»»

Definition flaggedKey : Node := annotated "k" "required: true".
Definition referringKey : Node := annotated "k" "$ref: other.json#/definitions/foo".

(** The text a scalar decodes to as a string: nothing for a null. *)
Definition scalarText (v : Node) : string :=
  if String.eqb (ShortTag v) nullTag then "" else Value v.

(** The names the type validator knows. *)
Definition recognizedTypes : list string :=
  [""; "object"; "string"; "integer"; "number"; "array"; "null"; "boolean"].

(** The tags the inference table knows. *)
Definition supportedTags : list string :=
  [nullTag; boolTag; strTag; intTag; floatTag; timestampTag; arrayTag; mapTag].

(** The message of [NewSkipAutoGenerationConfig] for a list of names. *)
Definition unsupportedFieldNames (names : list string) : error :=
  ExternalError
    (String.append "unsupported field names '"
       (String.append (Join names "', '") "' for skipping auto-generation")).

(** The nodes [DisableRequiredProperties] goes to from a node, in the
    order of its statements, and the nodes it reaches. *)
Definition disableVisits (s : Schema) : list Schema :=
  match Properties s with Some props => map snd props | None => [] end
  ++ ofOption (Items s) ++ AnyOf s ++ OneOf s ++ AllOf s
  ++ ofOption (If s) ++ ofOption (Else s) ++ ofOption (Then s)
  ++ ofOption (Not s).

Inductive reachedFrom (s : Schema) : Schema -> Prop :=
| reached_here : reachedFrom s s
| reached_below (c n : Schema) :
    In c (disableVisits s) -> reachedFrom c n -> reachedFrom s n.

(** The required list [DisableRequiredProperties] leaves. *)
Definition nothingRequired : BoolOrArrayOfString :=
  NewBoolOrArrayOfString (Some []) false.

(** The nodes the nested calls of [Validate] go through: the node and
    the items below it. *)
Inductive itemsChain (s : Schema) : Schema -> Prop :=
| chain_here : itemsChain s s
| chain_items (items n : Schema) :
    Items s = Some items -> itemsChain items n -> itemsChain s n.

(** A node has type names, none of them empty. *)
Definition typed (s : Schema) : Prop :=
  StringOrArrayOfString_.IsEmpty (Type_ s) = false.

Definition hasType (s : Schema) (t : string) : Prop :=
  StringOrArrayOfString_.Matches (Type_ s) t = true.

««

Please copy exactly the lines from the first line of the records above through the line containing "Definition scalarText (v", including both, and nothing more.

_WRITTEN REPLY_
Definition flaggedKey : Node := annotated "k" "required: true".
Definition referringKey : Node := annotated "k" "$ref: other.json#/definitions/foo".

(** The text a scalar decodes to as a string: nothing for a null. *)
Definition scalarText (v : Node) : string :=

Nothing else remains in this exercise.